I will get a pic this weekend. I was hoping to plant a short climber that repeat blooms so I will have color when the ND and PM are done blooming. My New Dawn looks scrawny to me and has never really turned into a monster like I have heard it can be. My PG is a very small, I received her as a cutting and put her in the ground so I don't expect her crowd anything out anytime soon and I really only want to plant something new on the side as the ND.

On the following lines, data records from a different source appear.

(** ** The loop on the commands *)

Lemma process_command_spec M i c data len name s :
  texts_small -> ipc_inv None M s -> ipc_connection s !! i = Some c -> buf_length (ic_outbuf c) + response_room <= 2 ^ 62 -> bytes data -> 0 <= len < 2 ^ 32 -> 20 + len < zlen data ->
  c_string data = Ok name -> zlen name < 12 -> handles M i s (ipc_process_command nonblock_error i data len s).
Proof.
  intros Hx Hi Hc Hroom Hb Hlen Hz En Hname. unfold ipc_process_command. destruct (get_32_range (drop 12 data)) as (request_id & -> & Hid); [rewrite zlen_drop; lia|by apply bytes_drop|].
  rewrite bind_ret_l, En, bind_ret_l. assert (Hcur : cur_ok (drop 20 data, len)) by (split_and!; cbn; [lia|lia|rewrite zlen_drop; lia|by apply bytes_drop]).
  unfold ipc_commands. cbn [List.find fst]. destruct (bytes_eqb name (str_bytes "email")); [by apply (email_command_spec M i c)|].
  destruct (bytes_eqb name (str_bytes "keygen")); [by apply (keygen_command_spec M i c)|]. apply (handles_response M i c); [done..|].
  unfold unknown_command_text. rewrite !zlen_app. change (zlen (str_bytes "Unknown command ")) with 16. change (zlen [226; 128; 156]) with 3. change (zlen [226; 128; 157]) with 3. lia.
Qed.

(** No length of a command in [l] overflows when the header is added to it. *)
Fixpoint lengths_fit (fuel : nat) (l : list Z) : bool :=
  match fuel with
  | O => true
  | S fuel =>
      if zlen l <? 20 then true
      else
        let size := be_combine (take 4 (drop 16 l)) + 20 in
        (size <? 2 ^ 32) && (if zlen l <? size then true else lengths_fit fuel (drop (Z.to_nat size) l))
  end.

(** The connection is open and was answered, or it was freed. *)
Definition processed (i : nat) (n : Z) (ok : bool) s s' : Prop :=
  if ok then progress i n s s' else ipc_connection s' !! i = None /\ forall j, j <> i -> ipc_connection s' !! j = ipc_connection s !! j.
Lemma keygen_supported_refusal o : keygen_supported o <-> keygen_refusal o = None.
Proof.
  assert (El : Forall (fun ch => 32 <= ch) (option_label o) <-> forallb (fun ch => 32 <=? ch) (option_label o) = true).
  { rewrite forallb_forall, Forall_forall. split; intros Hl x Hx; [apply Z.leb_le, Hl; by apply list_elem_of_In|apply Z.leb_le, Hl; by apply list_elem_of_In]. }
  unfold keygen_supported, keygen_refusal. rewrite El. destruct (negb (option_version o =? 0) && _) eqn:E1; [split; [lia|done]|].
  destruct (Z.eqb_spec (option_stream o) 1); cbn [negb]; [|split; [lia|done]]. destruct (Z.ltb_spec 2 (option_zeroes o)); [split; [lia|done]|].
  destruct (forallb _ _); cbn [negb]; split; try done; [|naive_solver]. intros _. split_and!; [lia|done|done|done].
Qed.

(** The parameters of the key: a zero stands for the default. *)
Definition keygen_request (o : keygen_options) : ntb_key_params :=
  keygen_params (if option_version o =? 0 then 4 else option_version o) 1
    (if option_nonce_trials_per_byte o =? 0 then NTB_PROTO_MIN_NONCE_TRIALS_PER_BYTE * 2 else option_nonce_trials_per_byte o)
    (if option_payload_length_extra_bytes o =? 0 then NTB_PROTO_MIN_EXTRA_BYTES else option_payload_length_extra_bytes o) (option_label o).

Lemma u64_int z : - 2 ^ 31 <= z < 2 ^ 31 -> s32 (u64 z) = z /\ (u64 z =? 0) = (z =? 0).
Proof.
  intros Hz. destruct (Z.ltb_spec z 0).
  - assert (E : u64 z = z + 2 ^ 64) by (unfold u64; symmetry; apply (Z.mod_unique_pos _ _ (-1)); lia). rewrite E. split; [|lia].
    unfold s32. replace (z + 2 ^ 64 + 2 ^ 31) with (z + 2 ^ 31 + 2 ^ 32 * 2 ^ 32) by lia. rewrite Z.mod_add, Z.mod_small; lia.
  - rewrite u64_small by lia. split; [|done]. apply s32_small. lia.
Qed.

Lemma keygen_params_values o : keygen_options_ok o -> keygen_supported o ->
  keygen_params (if u64 (option_version o) =? 0 then 4 else u64 (option_version o)) (u64 (option_stream o))
    (if u64 (option_nonce_trials_per_byte o) =? 0 then NTB_PROTO_MIN_NONCE_TRIALS_PER_BYTE * 2 else u64 (option_nonce_trials_per_byte o))
    (if u64 (option_payload_length_extra_bytes o) =? 0 then NTB_PROTO_MIN_EXTRA_BYTES else u64 (option_payload_length_extra_bytes o)) (option_label o) = keygen_request o.
Proof.
  intros (_ & _ & Hn & He & _) (Hv & Hs & _). unfold keygen_request, keygen_params. rewrite Hs. rewrite (u64_small (option_version o)) by lia. rewrite (u64_small 1) by lia.
  destruct (u64_int _ Hn) as [En ->], (u64_int _ He) as [Ee ->]. f_equal.
  - destruct (Z.eqb_spec (option_nonce_trials_per_byte o) 0); [done|]. rewrite En. symmetry. by apply s32_small.
  - destruct (Z.eqb_spec (option_payload_length_extra_bytes o) 0); [done|]. rewrite Ee. symmetry. by apply s32_small.
Qed.
Definition handle_socket_event (ev : socket_event) s : result unit (ntb_ipc ntb_keyring) :=
  match ev with
  | SocketKeyring wall e =>
      kr ← handle_event wall e (ipc_keyring s);
      match created_key e (ipc_keyring s) with
      | Some (_, t, key) => ipc_create_key_cb key t (ipc_set_keyring kr s)
      | None => Ok (ipc_set_keyring kr s)
      end
  | SocketAccept accepted => handle_ipc_event indet nonblock_error mail_error_text unknown_from_text (IpcAccept accepted) s
  | SocketPoll shutdown_fails i flags => handle_ipc_event indet nonblock_error mail_error_text unknown_from_text (IpcPoll shutdown_fails i flags) s
  | SocketEmail e got => handle_ipc_event indet nonblock_error mail_error_text unknown_from_text (IpcEmail e got) s
  end.

(** The key that was created has an address of a good version, and the client has read
    most of what was sent. *)
Definition socket_event_ok (M : gmap nat (list Z)) (ev : socket_event) s : Prop :=
  match ev with
  | SocketKeyring wall e =>
      own_event e = true /\ event_ok wall e (ipc_keyring s) /\
      forall c t key task conn, created_key e (ipc_keyring s) = Some (c, t, key) -> ipc_task s !! t = Some task -> ipc_connection s !! it_conn task = Some conn ->
        destination_ok (key_address key) /\ buf_length (ic_outbuf conn) + response_room <= 2 ^ 62
  | _ => match ipc_part ev with Some ev => ipc_event_ok M ev s | None => True end
  end.

(** One event of both is one of the socket. *)
Definition as_ipc_event (ev : socket_event) s : ipc_event (K := ntb_keyring) :=
  match ev with
  | SocketKeyring wall e =>
      let kr := match handle_event wall e (ipc_keyring s) with Ok kr => kr | _ => ipc_keyring s end in
      match created_key e (ipc_keyring s) with Some (c, _, key) => IpcKeyCreated c key kr | None => IpcKeyring kr end
  | SocketAccept accepted => IpcAccept accepted
  | SocketPoll shutdown_fails i flags => IpcPoll shutdown_fails i flags
  | SocketEmail e got => IpcEmail e got
  end.
Lemma length_append (a b : string) :
  String.length (a ++ b) = String.length a + String.length b.
Proof. induction a as [|x a IH]; simpl; [reflexivity | now rewrite IH]. Qed.

Lemma append_cancel_l (a b c : string) : a ++ b = a ++ c -> b = c.
Proof.
  induction a as [|x a IH]; simpl; intros H; [exact H |].
  injection H as H. now apply IH.
Qed.

Lemma startsWith_spec (p s : string) :
  Js.startsWith p s = true <-> exists t, s = p ++ t.
Proof.
  revert s. induction p as [|a p IH]; intros s; simpl.
  - split; [intros _; now exists s | reflexivity].
  - destruct s as [|b t].
    + split; [discriminate | intros [t H]; discriminate].
    + destruct (Ascii.eqb_spec a b) as [->|Hne].
      * rewrite IH. split; intros [u H].
        -- exists u. now rewrite H.
        -- exists u. now injection H.
      * split; [discriminate | intros [u H]; inversion H; congruence].
Qed.

Lemma includes_spec (p s : string) : Js.includes p s = true <-> occurs p s.
Proof.
  induction s as [|c s IH]; simpl.
  - destruct (Js.startsWith p EmptyString) eqn:E.
    + split; [intros _ | reflexivity].
      apply startsWith_spec in E as [t E]. exists EmptyString, t. exact E.
    + split; [discriminate |].
      intros [a [b H]]. destruct a; simpl in H.
      * assert (Js.startsWith p EmptyString = true) by (apply startsWith_spec; eauto).
        congruence.
      * discriminate.
  - destruct (Js.startsWith p (String c s)) eqn:E.
    + split; [intros _ | reflexivity].
      apply startsWith_spec in E as [t E]. exists EmptyString, t. exact E.
    + rewrite IH. split.
      * intros [a [b H]]. exists (String c a), b. simpl. now rewrite H.
      * intros [a [b H]]. destruct a as [|x a]; simpl in H.
        -- assert (Js.startsWith p (String c s) = true) by (apply startsWith_spec; eauto).
           congruence.
        -- injection H as _ H. now exists a, b.
Qed.

Lemma includes_false (p s : string) : Js.includes p s = false <-> ~ occurs p s.
Proof.
  rewrite <- includes_spec. destruct (Js.includes p s); split; intros H;
    try reflexivity; try discriminate; try (intros H'; discriminate).
  exfalso. now apply H.
Qed.

Lemma plain_cons (a : ascii) (t : string) :
  plain (String a t) -> Ascii.eqb a "$" = false /\ plain t.
Proof.
  unfold plain. cbn [Js.includes Js.startsWith]. rewrite Ascii.eqb_sym.
  destruct (Ascii.eqb a "$"); [discriminate | now split].
Qed.

Lemma getSubstitution_plain (matched before after r : string) :
  plain r -> Js.getSubstitution matched before after r = r.
Proof.
  induction r as [|a t IH]; intros H; cbn [Js.getSubstitution]; [reflexivity |].
  apply plain_cons in H as [Ha Ht]. rewrite Ha. now rewrite IH.
Qed.

Lemma replaceAllFrom_skip (p r u t b : string) :
  exists b', Js.replaceAllFrom p r b (String.length u) (u ++ t) = Js.replaceAllFrom p r b' 0 t.
Proof.
  revert b. induction u as [|c u IH]; intros b; simpl.
  - now exists b.
  - apply IH.
Qed.

Lemma replaceAllFrom_miss (p r b : string) (c : ascii) (rest : string) :
  Js.startsWith p (String c rest) = false ->
  Js.replaceAllFrom p r b 0 (String c rest)
  = String c (Js.replaceAllFrom p r (b ++ String c EmptyString) 0 rest).
Proof. intros H. cbn [Js.replaceAllFrom]. now rewrite H. Qed.

Lemma replaceAllFrom_hit (p r b t : string) :
  p <> EmptyString -> plain r ->
  exists b', Js.replaceAllFrom p r b 0 (p ++ t) = r ++ Js.replaceAllFrom p r b' 0 t.
Proof.
  intros Hp Hr. destruct p as [|c0 p0]; [congruence |].
  assert (Hs : Js.startsWith (String c0 p0) (String c0 p0 ++ t) = true)
    by (apply startsWith_spec; now exists t).
  destruct (replaceAllFrom_skip (String c0 p0) r p0 t (b ++ String c0 EmptyString)) as [b' Hb'].
  exists b'. rewrite <- Hb'.
  change (String c0 p0 ++ t) with (String c0 (p0 ++ t)) in *.
  cbn [Js.replaceAllFrom]. rewrite Hs.
  rewrite getSubstitution_plain by assumption. reflexivity.
Qed.

Lemma not_occurs_empty (p : string) : p <> EmptyString -> ~ occurs p EmptyString.
Proof.
  intros Hp [a [b H]]. destruct a; simpl in H; [| discriminate].
  destruct p; [congruence | discriminate].
Qed.

Lemma replacedAll_cons (p r s t : string) (c : ascii) :
  Js.startsWith p (String c s) = false ->
  ReplacedAll p r s t -> ReplacedAll p r (String c s) (String c t).
Proof.
  intros Hmiss H. destruct H as [s Hno | u s' t' Hleft Hrest].
  - apply replaced_none. intros [a [b E]]. destruct a as [|x a]; simpl in E.
    + assert (Js.startsWith p (String c s) = true) by (apply startsWith_spec; eauto).
      congruence.
    + injection E as _ E. apply Hno. now exists a, b.
  - change (String c (u ++ p ++ s')) with (String c u ++ p ++ s').
    change (String c (u ++ r ++ t')) with (String c u ++ r ++ t').
    apply replaced_next; [| exact Hrest].
    intros a b E. destruct a as [|x a]; simpl in E.
    + exfalso.
      assert (Js.startsWith p (String c (u ++ p ++ s')) = true); [| congruence].
      apply startsWith_spec. exists (b ++ s').
      rewrite <- (append_assoc p b s'). rewrite <- E.
      simpl. now rewrite append_assoc.
    + injection E as Ex E. subst x. f_equal. now apply (Hleft a b).
Qed.

Lemma replaceAllFrom_spec (p r : string) :
  p <> EmptyString -> plain r ->
  forall n s b, String.length s <= n -> ReplacedAll p r s (Js.replaceAllFrom p r b 0 s).
Proof.
  intros Hp Hr. induction n as [|n IH]; intros s b Hlen.
  - destruct s; [| simpl in Hlen; lia].
    destruct p; [congruence |]. simpl. apply replaced_none.
    now apply not_occurs_empty.
  - destruct s as [|c rest].
    + destruct p; [congruence |]. simpl. apply replaced_none.
      now apply not_occurs_empty.
    + destruct (Js.startsWith p (String c rest)) eqn:E.
      * apply startsWith_spec in E as [t E]. rewrite E.
        destruct (replaceAllFrom_hit p r b t Hp Hr) as [b' Hb']. rewrite Hb'.
        change (ReplacedAll p r (EmptyString ++ p ++ t)
                  (EmptyString ++ r ++ Js.replaceAllFrom p r b' 0 t)).
        apply replaced_next.
        -- intros a b0 H. simpl in H.
           assert (Hl : String.length p = String.length (a ++ p ++ b0)) by now rewrite <- H.
           rewrite !length_append in Hl. destruct a; [reflexivity | simpl in Hl; lia].
        -- apply IH.
           assert (Hl : String.length (String c rest) = String.length (p ++ t)) by now rewrite E.
           rewrite length_append in Hl. simpl in Hl, Hlen.
           destruct p; [congruence | simpl in Hl; lia].
      * rewrite replaceAllFrom_miss by assumption.
        apply replacedAll_cons; [assumption |]. apply IH. simpl in Hlen. lia.
Qed.
(** * Anonymous chat bot: storage layer ([db.py]) and update handlers ([main.py])

    A shallow embedding of the matchmaking, session and entitlement code.

    - User ids are Python integers: [Z].  Truth tests on ids ([if partner:])
      are written out, since the id [0] and [None] are both falsy.
    - Timestamps ([datetime], PostgreSQL [TIMESTAMP]) have microsecond
      resolution on both sides: a timestamp is the number of microseconds
      since [datetime.min], a [timedelta] a number of microseconds.  Python's
      [datetime] ends with year 9999 and its arithmetic raises
      [OverflowError] outside that range.
    - The [users] table is keyed by its primary key: a [gmap].  The
      [search_queue] table is a list of rows in the order a sequential scan
      returns them ([LIMIT 1] takes the head of the filtered scan); a new row
      goes to the end, and so does a row updated by an upsert.
      [active_chats] has no key at all: a list of rows, duplicates allowed.
    - The connection is never put in a transaction block, so every
      [conn.execute] / [conn.fetchrow] commits on its own.  A [Database]
      method is therefore a sequence of atomic SQL statements; [run] executes
      the sequence, [committed] lists the states other connections can see
      in between. *)

From stdpp Require Import base numbers option list gmap strings.
From Stdlib Require Import ZArith Lia Ascii.

Local Open Scope Z_scope.

(** ** Python values *)

(** [bool(x)] for an optional integer: [None] and [0] are falsy. *)
Definition truthy (x : option Z) : bool :=
  match x with
  | Some n => negb (n =? 0)
  | None => false
  end.

(** [bool(s)] for an optional string: [None] and [''] are falsy. *)
Definition truthy_str (x : option string) : bool :=
  match x with
  | Some s => negb (String.eqb s "")
  | None => false
  end.

(** One day, the unit of [timedelta(days=...)], in microseconds. *)
Definition DAY : Z := 86400000000.

(** [datetime.max], 9999-12-31 23:59:59.999999: the last microsecond of day
    3652059, counted from [datetime.min]. *)
Definition MAX_DATETIME : Z := 3652059 * DAY - 1.

(** [timedelta(days=d)]; [None] is [OverflowError], raised when the
    magnitude of [d] exceeds 999999999. *)
Definition timedelta_days (d : Z) : option Z :=
  if Z.abs d <=? 999999999 then Some (d * DAY) else None.

(** [t + delta] for a [datetime] and a [timedelta]; [None] is
    [OverflowError], raised when the sum is no [datetime]. *)
Definition datetime_add (t delta : Z) : option Z :=
  if (0 <=? t + delta) && (t + delta <=? MAX_DATETIME) then Some (t + delta) else None.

Thanks all. Most of the credits go to my husband who prep the flower bed for me last year. The bed was raised a foot and half and he filled it up with top soil with peat moss. I believe the top soil have some composted manure added. Last Fall he shredded dry leaves and covered the whole bed with with. We're both new at gardening. So everything is guess work for us. In Spring I gave them a little Scott's rose food. I'm thinking about trying milorganite but I'm doing some research on that right now. Do you have any suggestion for good rose food?
I do get yellow leaves, usually at the bottom. I usually pull them off and spray the plant just a little once a month.
Also, some of my roses are slowly growing and no bloom. I got some tea roses that were impacted by the harsh winter and just woke up. Also, 5 bareroots from David Austins that I acquired at the end of April. Anything I can do to speed them up?
This post was edited by Joopster on Tue, Jun 17, 14 at 9:52

Most European OGRs bloom on old wood -- even many of those which repeat. So what happens is that new canes (thick shoots from the base) will grow this year, and next year will bloom on laterals on last year's canes. After the first flush, if you cut back the laterals on last year's shoots, they'll bloom again (if the rose repeats).
Basically, they bloom on new shoots growing from last year's canes. This is the case for most of the long-caned Bourbons and Hybrid Perpetuals. Some of those with an extra dose of China or Tea will bloom on new shoots the same year, but 'Zephirine Drouhin' isn't one of those.
So if this rose is new for you, don't expect much in the way of blooms the first year -- sometimes not much the second year, either. The rose first needs to grow its layer of canes which will mature and then flowerHybrid Teas and Floribundas have heavier doeses of China-derived repeat-blooming genes, and so they will bloom on new shoots their first year (hence their being able to take hard-pruning in Spring and still flower that same year).
:-)
~Christopher


Roses are the beautiful flowers through which you can show your love to someone, if you want to buy flowers, then contact flowersatkirribilli that has different varieties of flowers are available.
Here is a link that might be useful: different varieties of flowers




Carol, for me the point was having an evocative planting scheme. The emotional experience derived from the composition; not from any single plant. Honey Dijon was like the sofa sized painting that color coordinates with all your living room furniture. Perfect for the setting, but no soul. And I was hesitant to shovel prune Honey because she was so perfect -- how sad. I would have missed the experience of being swept off my feet by a rose that touches my soul.
We're spoiled brats Jim, shovel pruning roses that are good enough. It's such a waste. Why do we do this?
In our intimate relationships, do we settle for someone who is good enough . . . or do we seek head-over-heels in love?
Maybe we need the same magic in our precious personal spaces; for inspiration, for renewal, for the expression of who we are. Or maybe we just need an excuse to go plant shopping.
jannike
I found myself not taking as much attention to the ones that I didn't particularly like. Now that I am paying attention, I find that they are pleasing me so much more. I told myself that I would not have planted them, if they were not beautiful. So in long run, I am now a better rose person for it!